» **What to produce**
Report how many lines contain the word "pzoom" in the listing that follows. Give nothing besides the number.

» **Provided data**
(* ===== verification/Threads.v ===== *)
(** * Goroutines that share a state

    A goroutine is a sequence of atomic steps on a shared state, each chosen from the result
    of the one before: a critical section, an atomic instruction, or one exchange with the
    outside.  A pool of goroutines runs under a schedule, which says who moves next.  Run
    alone, a goroutine is an ordinary computation; in a pool, it is reasoned about on its own,
    against an invariant of the shared state and of what each goroutine knows. *)

From S2P Require Import Prelude World.

(** ** Programs made of atomic steps *)

Inductive Prog (S A : Type) : Type :=
| Done (a : A)
| Atom {B : Type} (m : M S B) (k : B → Prog S A).
Arguments Done {S A} a.
Arguments Atom {S A B} m k.

Fixpoint pbind {S A B} (p : Prog S A) (f : A → Prog S B) : Prog S B :=
  match p with
  | Done a => f a
  | Atom m k => Atom m (λ b, pbind (k b) f)
  end.

#[export] Instance Prog_ret {S} : MRet (Prog S) := @Done S.
#[export] Instance Prog_bind {S} : MBind (Prog S) := λ A B f p, pbind p f.

(** One step. *)
Definition atom {S A} (m : M S A) : Prog S A := Atom m Done.

(** A program on a part of the state. *)
Fixpoint pzoom {S T A} (view : S → T) (upd : T → S → S) (p : Prog T A) : Prog S A :=
  match p with
  | Done a => Done a
  | Atom m k => Atom (zoom view upd m) (λ b, pzoom view upd (k b))
  end.

Definition pfor_each {S A} (f : A → Prog S unit) : list A → Prog S unit :=
  fix go l := match l with
              | [] => mret tt
              | x :: l' => f x ;; go l'
              end.

(** The program run with nobody else moving. *)
Fixpoint alone {S A} (p : Prog S A) : M S A :=
  match p with
  | Done a => mret a
  | Atom m k => b ← m; alone (k b)
  end.

(** ** Pools *)

Record Goroutines (S A : Type) := mkPool {
  threads : list (Prog S A);
  shared : S;
  outside : World;
}.
Arguments mkPool {S A}.
Arguments threads {S A}.
Arguments shared {S A}.
Arguments outside {S A}.

(** Goroutine [i] makes its next step; nothing happens when it has none. *)
Definition pool_step {S A} (i : nat) (c : Goroutines S A) : Goroutines S A :=
  match threads c !! i with
  | Some (Atom m k) =>
      let '(b, s, w) := m (shared c) (outside c) in mkPool (<[i := k b]> (threads c)) s w
  | _ => c
  end.

Definition pool_run {S A} (schedule : list nat) (c : Goroutines S A) : Goroutines S A :=
  fold_left (λ c i, pool_step i c) schedule c.

(** What a goroutine has returned, if it has. *)
Definition returned {S A} (p : Prog S A) : option A :=
  match p with Done a => Some a | Atom _ _ => None end.

(** ** Running alone *)

Section alone.
Context {S : Type}.

Lemma alone_bind {A B} (p : Prog S A) (f : A → Prog S B) s w :
  alone (p ≫= f) s w = (a ← alone p; alone (f a)) s w.
Proof.
  revert s w. induction p as [a|C m k IH]; intros s w; [done|].
  cbn. unfold mbind, M_bind. destruct (m s w) as [[b s1] w1]. apply IH.
Qed.

Lemma alone_atom {A} (m : M S A) s w : alone (atom m) s w = m s w.
Proof. cbn. unfold mbind, M_bind, mret, M_ret. by destruct (m s w) as [[b s1] w1]. Qed.

(** A part of the state that is there in the states [J], which the program does not leave. *)
Lemma alone_zoom_in {T A} (J : S → Prop) (view : S → T) (upd : T → S → S) (p : Prog T A) s w :
  (∀ t s, view (upd t s) = t) → (∀ t t' s, upd t (upd t' s) = upd t s) →
  (∀ s, J s → upd (view s) s = s) → (∀ t s, J (upd t s)) → J s →
  alone (pzoom view upd p) s w = zoom view upd (alone p) s w.
Proof.
  intros Hget Hput Hid HJ. revert s w. induction p as [a|C m k IH]; intros s w Hs.
  - cbn. unfold zoom, mret, M_ret. by rewrite Hid.
  - cbn. unfold mbind, M_bind, zoom. destruct (m (view s) w) as [[b t] w1].
    rewrite IH by done. unfold zoom. rewrite Hget. destruct (alone (k b) t w1) as [[a t'] w2].
    by rewrite Hput.
Qed.

Lemma alone_for_each {A} (f : A → Prog S unit) (g : A → M S unit) l s w :
  (∀ x s w, alone (f x) s w = g x s w) → alone (pfor_each f l) s w = for_each g l s w.
Proof.
  intros Hf. revert s w. induction l as [|x l IH]; intros s w; [done|].
  cbn [pfor_each for_each]. rewrite alone_bind. unfold mbind, M_bind. rewrite Hf.
  destruct (g x s w) as [[[] s1] w1]. apply IH.
Qed.

(** [runs_as p m]: alone, [p] is the computation [m]. *)
Definition runs_as {A} (p : Prog S A) (m : M S A) : Prop := ∀ s w, alone p s w = m s w.

Lemma runs_as_ret {A} (a : A) : runs_as (mret a) (mret a).
Proof. done. Qed.

Lemma runs_as_atom {A} (m : M S A) : runs_as (atom m) m.
Proof. intros s w. apply alone_atom. Qed.

Lemma runs_as_bind {A B} (p : Prog S A) (m : M S A) (f : A → Prog S B) (k : A → M S B) :
  runs_as p m → (∀ a, runs_as (f a) (k a)) → runs_as (p ≫= f) (m ≫= k).
Proof.
  intros Hp Hf s w. rewrite alone_bind. unfold mbind, M_bind. rewrite Hp.
  destruct (m s w) as [[a s1] w1]. apply Hf.
Qed.

Lemma runs_as_same {A} (p : Prog S A) (m m' : M S A) :
  runs_as p m → (∀ s w, m s w = m' s w) → runs_as p m'.
Proof. intros Hp Hm s w. by rewrite Hp. Qed.

Lemma runs_as_zoom {T A} (view : S → T) (upd : T → S → S) (p : Prog T A) (m : M T A) :
  (∀ t s, view (upd t s) = t) → (∀ t t' s, upd t (upd t' s) = upd t s) →
  (∀ s, upd (view s) s = s) → (∀ t w, alone p t w = m t w) →
  runs_as (pzoom view upd p) (zoom view upd m).
Proof.
  intros Hget Hput Hid Hp s w. rewrite (alone_zoom_in (λ _, True)) by done.
  unfold zoom. by rewrite Hp.
Qed.

Lemma runs_as_for_each {A} (f : A → Prog S unit) (g : A → M S unit) l :
  (∀ x, runs_as (f x) (g x)) → runs_as (pfor_each f l) (for_each g l).
Proof. intros Hf s w. apply alone_for_each. intros x. apply Hf. Qed.

(** A pool of one goroutine, given enough turns, does what it does alone. *)
Fixpoint turns {A} (p : Prog S A) (s : S) (w : World) : nat :=
  match p with
  | Done _ => 0
  | Atom m k => let '(b, s', w') := m s w in Datatypes.S (turns (k b) s' w')
  end.

Lemma pool_of_one {A} (p : Prog S A) s w :
  pool_run (replicate (turns p s w) 0%nat) (mkPool [p] s w) =
  let '(a, s', w') := alone p s w in mkPool [Done a] s' w'.
Proof.
  revert s w. induction p as [a|B m k IH]; intros s w; [done|].
  cbn. unfold mbind, M_bind. destruct (m s w) as [[b s1] w1] eqn:Hm.
  cbn. unfold pool_step at 1. cbn. rewrite Hm. apply IH.
Qed.
End alone.

Create HintDb runs.
#[export] Hint Resolve runs_as_ret runs_as_atom runs_as_for_each : runs.

(** Follow the two computations side by side. *)
Ltac runs :=
  repeat first
    [ progress intros
    | solve [eauto with runs]
    | apply runs_as_bind
    | match goal with
      | |- runs_as (match ?x with _ => _ end) _ => destruct x
      | |- runs_as (if ?x then _ else _) _ => destruct x
      end ].

(** ** Reasoning about a pool

    [I gs s w] is the invariant, [gs] giving what each goroutine knows; a goroutine that knows
    [g] is [thread_ok] when each of its steps, taken from any state of the pool, moves it to
    some new knowledge with the invariant still true, and when it ends as [Q] says. *)

Section rule.
Context {S A G : Type} (I : list G → S → World → Prop) (Q : G → A → Prop).

Fixpoint thread_ok (g : G) (p : Prog S A) : Prop :=
  match p with
  | Done a => Q g a
  | Atom m k => ∀ i gs s w, I gs s w → gs !! i = Some g →
      let '(b, s', w') := m s w in ∃ g', I (<[i := g']> gs) s' w' ∧ thread_ok g' (k b)
  end.

Lemma pool_rule (schedule : list nat) (c : Goroutines S A) gs :
  Forall2 thread_ok gs (threads c) → I gs (shared c) (outside c) →
  ∃ gs', Forall2 thread_ok gs' (threads (pool_run schedule c)) ∧
         I gs' (shared (pool_run schedule c)) (outside (pool_run schedule c)).
Proof.
  revert c gs. induction schedule as [|i schedule IH]; intros c gs Ht HI; [by exists gs|].
  cbn [pool_run fold_left]. fold (pool_run schedule (pool_step i c)). unfold pool_step.
  destruct (threads c !! i) as [[a|B m k]|] eqn:Hi; [by eauto..| |by eauto].
  destruct (Forall2_lookup_r _ _ _ _ _ Ht Hi) as (g & Hg & Hok). simpl in Hok.
  specialize (Hok i gs _ _ HI Hg). destruct (m (shared c) (outside c)) as [[b s] w].
  destruct Hok as (g' & HI' & Hok'). apply (IH (mkPool _ _ _) (<[i := g']> gs)); [|done].
  by apply Forall2_insert.
Qed.
End rule.

(** The rule for an invariant of the state alone: every step of every goroutine keeps it, and
    each ends as [Q] says. *)
Section keeps.
Context {S A : Type} (I : S → Prop) (Q : A → Prop).

Fixpoint steps_ok (p : Prog S A) : Prop :=
  match p with
  | Done a => Q a
  | Atom m k => ∀ s w, I s → let '(b, s', w') := m s w in I s' ∧ steps_ok (k b)
  end.
End keeps.

Section keeps_lemmas.
Context {S : Type} (I : S → Prop).

Lemma steps_ok_ret {A} (Q : A → Prop) a : Q a → steps_ok I Q (mret a).
Proof. done. Qed.

Lemma steps_ok_bind {A B} (R : A → Prop) (Q : B → Prop) (p : Prog S A) (f : A → Prog S B) :
  steps_ok I R p → (∀ a, R a → steps_ok I Q (f a)) → steps_ok I Q (p ≫= f).
Proof.
  intros Hp Hf. induction p as [a|C m k IH]; [by apply Hf|]. intros s w Hs. specialize (Hp s w Hs).
  destruct (m s w) as [[b s'] w']. destruct Hp as [Hs' Hk]. split; [done|]. by apply IH.
Qed.

Lemma steps_ok_then {A B} (Q : B → Prop) (p : Prog S A) (f : A → Prog S B) :
  steps_ok I (λ _, True) p → (∀ a, steps_ok I Q (f a)) → steps_ok I Q (p ≫= f).
Proof. intros Hp Hf. eapply steps_ok_bind; [exact Hp|]. intros a _. apply Hf. Qed.

Lemma steps_ok_atom {A} (m : M S A) : keeps I m → steps_ok I (λ _, True) (atom m).
Proof. intros Hm s w Hs. specialize (Hm s w Hs). by destruct (m s w) as [[b s'] w']. Qed.

(** Reading the state. *)
Lemma steps_ok_get {A} (Q : A → Prop) (f : S → Prog S A) :
  (∀ s, I s → steps_ok I Q (f s)) → steps_ok I Q (s ← atom get; f s).
Proof. intros Hf s w Hs. split; [done|]. by apply Hf. Qed.

Lemma steps_ok_for_each {A} (f : A → Prog S unit) l :
  (∀ x, steps_ok I (λ _, True) (f x)) → steps_ok I (λ _, True) (pfor_each f l).
Proof. intros Hf. induction l as [|x l IH]; [done|]. by apply steps_ok_then. Qed.

Lemma steps_ok_impl {A} (J : S → Prop) (Q R : A → Prop) (p : Prog S A) :
  steps_ok I Q p → (∀ s, I s ↔ J s) → (∀ a, Q a → R a) → steps_ok J R p.
Proof.
  intros Hp HJ HR. induction p as [a|B m k IH]; [by apply HR|]. intros s w Hs.
  specialize (Hp s w ltac:(by apply HJ)). destruct (m s w) as [[b s'] w'].
  split; [by apply HJ, Hp|]. by apply IH, Hp.
Qed.

(** A part of the state, with an invariant of its own. *)
Lemma steps_ok_zoom {T A} (It : T → Prop) (Q : A → Prop) (view : S → T) (upd : T → S → S)
    (p : Prog T A) :
  steps_ok It Q p → (∀ s, I s → It (view s)) → (∀ s t, I s → It t → I (upd t s)) →
  steps_ok I Q (pzoom view upd p).
Proof.
  intros Hp Hv Hu. induction p as [a|B m k IH]; [done|]. intros s w Hs. unfold zoom.
  specialize (Hp (view s) w (Hv s Hs)). destruct (m (view s) w) as [[b t] w'].
  destruct Hp as [Ht Hk]. split; [by apply Hu|]. by apply IH.
Qed.
End keeps_lemmas.

Lemma steps_ok_true {S A} (p : Prog S A) : steps_ok (λ _, True) (λ _, True) p.
Proof. induction p as [a|B m k IH]; [done|]. intros s w _. by destruct (m s w) as [[b s'] w']. Qed.

#[export] Hint Resolve steps_ok_atom steps_ok_for_each steps_ok_true : keeps.

(** ** Bookkeeping over what the goroutines know *)

Section ledger.
Context {G : Type}.

(** The total of [f], and the entries [h] shows, over all goroutines. *)
Definition total (f : G → Z) (gs : list G) : Z := foldr Z.add 0%Z (f <$> gs).

Lemma insert_split (gs : list G) i g g' :
  gs !! i = Some g → ∃ l1 l2, gs = l1 ++ g :: l2 ∧ <[i := g']> gs = l1 ++ g' :: l2.
Proof.
  intros Hi. destruct (list_elem_of_split_length _ _ _ Hi) as (l1 & l2 & -> & ->).
  exists l1, l2. split; [done|]. rewrite <-(Nat.add_0_r (length l1)). by rewrite insert_app_r.
Qed.

Lemma total_app f l1 l2 : total f (l1 ++ l2) = (total f l1 + total f l2)%Z.
Proof. unfold total. rewrite fmap_app. induction (f <$> l1) as [|z l IH]; simpl; lia. Qed.

Lemma total_insert (f : G → Z) (gs : list G) (i : nat) g g' :
  gs !! i = Some g → total f (<[i := g']> gs) = (total f gs - f g + f g')%Z.
Proof.
  intros Hi. destruct (insert_split gs i g g' Hi) as (l1 & l2 & -> & ->).
  rewrite !total_app. unfold total; simpl. lia.
Qed.

Lemma total_le (f : G → Z) (gs : list G) b :
  (∀ g, f g ≤ b)%Z → (total f gs ≤ b * Z.of_nat (length gs))%Z.
Proof.
  intros Hf. induction gs as [|g gs IH]; [unfold total; simpl; lia|].
  unfold total in *. cbn [fmap list_fmap foldr length]. rewrite Nat2Z.inj_succ, Z.mul_succ_r.
  specialize (Hf g). lia.
Qed.

#[export] Instance total_proper f : Proper ((≡ₚ) ==> (=)) (total f).
Proof.
  intros l1 l2 Hl. unfold total.
  induction Hl as [|x l1 l2 _ IH|x y l|l1 l2 l3 _ IH1 _ IH2]; csimpl; lia.
Qed.

Lemma omap_submseteq {B} (f h : G → option B) gs :
  (∀ g, f g = None ∨ f g = h g) → omap f gs ⊆+ omap h gs.
Proof.
  intros Hf. induction gs as [|g gs IH]; [done|]. simpl. destruct (Hf g) as [-> | ->].
  - destruct (h g); [by apply submseteq_cons|done].
  - destruct (h g); [by apply submseteq_skip|done].
Qed.

Lemma omap_fmap {A B} (h : G → option B) (f : A → G) (l : list A) : omap h (f <$> l) = omap (h ∘ f) l.
Proof. induction l as [|a l IH]; [done|]. csimpl. by rewrite IH. Qed.

Lemma omap_insert_same {B} (h : G → option B) (gs : list G) (i : nat) g g' :
  gs !! i = Some g → h g' = h g → omap h (<[i := g']> gs) = omap h gs.
Proof.
  intros Hi Hh. destruct (insert_split gs i g g' Hi) as (l1 & l2 & -> & ->).
  rewrite !omap_app. simpl. by rewrite Hh.
Qed.

Lemma omap_insert_new {B} (h : G → option B) (gs : list G) (i : nat) g g' b :
  gs !! i = Some g → h g = None → h g' = Some b →
  omap h (<[i := g']> gs) ≡ₚ b :: omap h gs.
Proof.
  intros Hi Hg Hg'. destruct (insert_split gs i g g' Hi) as (l1 & l2 & -> & ->).
  rewrite !omap_app. simpl. rewrite Hg, Hg'. symmetry. apply Permutation_middle.
Qed.

Lemma fmap_insert_same {B} (f : G → B) (gs : list G) (i : nat) g g' :
  gs !! i = Some g → f g' = f g → f <$> <[i := g']> gs = f <$> gs.
Proof.
  intros Hi Hf. destruct (insert_split gs i g g' Hi) as (l1 & l2 & -> & ->).
  rewrite !fmap_app. simpl. by rewrite Hf.
Qed.
End ledger.

(** What is recorded is covered by what is counted. *)
Lemma total_omap {G B} (f : B → Z) (h : G → option B) (g : G → Z) (gs : list G) :
  (∀ x, match h x with Some y => f y | None => 0 end ≤ g x)%Z →
  (total f (omap h gs) ≤ total g gs)%Z.
Proof.
  intros Hh. induction gs as [|x gs IH]; [done|]. unfold total in *. specialize (Hh x).
  cbn. destruct (h x); cbn; lia.
Qed.


(** A goroutine in two parts. *)
Lemma thread_ok_bind {S A B G} I (R : G → A → Prop) (Q : G → B → Prop) (f : A → Prog S B) g
    (p : Prog S A) :
  thread_ok I R g p → (∀ g a, R g a → thread_ok I Q g (f a)) → thread_ok I Q g (p ≫= f).
Proof.
  intros Hp Hf. revert g Hp. induction p as [a|C m k IH]; intros g Hp; [by apply Hf|].
  simpl in *. intros i gs s w HI Hg. specialize (Hp i gs s w HI Hg).
  destruct (m s w) as [[b s'] w']. destruct Hp as (g' & HI' & Hp). eauto.
Qed.

Lemma thread_ok_impl {S A G} I (Q Q' : G → A → Prop) g (p : Prog S A) :
  thread_ok I Q g p → (∀ g a, Q g a → Q' g a) → thread_ok I Q' g p.
Proof.
  intros Hp HQ. revert g Hp. induction p as [a|C m k IH]; intros g Hp; [by apply HQ|].
  simpl in *. intros i gs s w HI Hg. specialize (Hp i gs s w HI Hg).
  destruct (m s w) as [[b s'] w']. destruct Hp as (g' & HI' & Hp). eauto.
Qed.

(** Goroutines that have all returned. *)
Lemma all_returned {S A G} I (Q : G → A → Prop) gs (ps : list (Prog S A)) rs :
  Forall2 (thread_ok I Q) gs ps → returned <$> ps = Some <$> rs → Forall2 Q gs rs.
Proof.
  intros Hgs. revert rs. induction Hgs as [|g p gs ps Hg _ IH]; intros [|r rs] Hr; try done.
  simpl in Hr. injection Hr as Hp Hr. destruct p as [a|]; [|done]. simpl in Hp. simplify_eq.
  constructor; [done|]. by apply IH.
Qed.

Lemma thread_ok_then {S A B G} I (Q : G → B → Prop) (f : A → Prog S B) g (p : Prog S A) :
  thread_ok I (λ _ _, True) g p → (∀ g a, thread_ok I Q g (f a)) → thread_ok I Q g (p ≫= f).
Proof. intros Hp Hf. eapply thread_ok_bind; [exact Hp|]. intros g' a _. apply Hf. Qed.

» **Task output**
5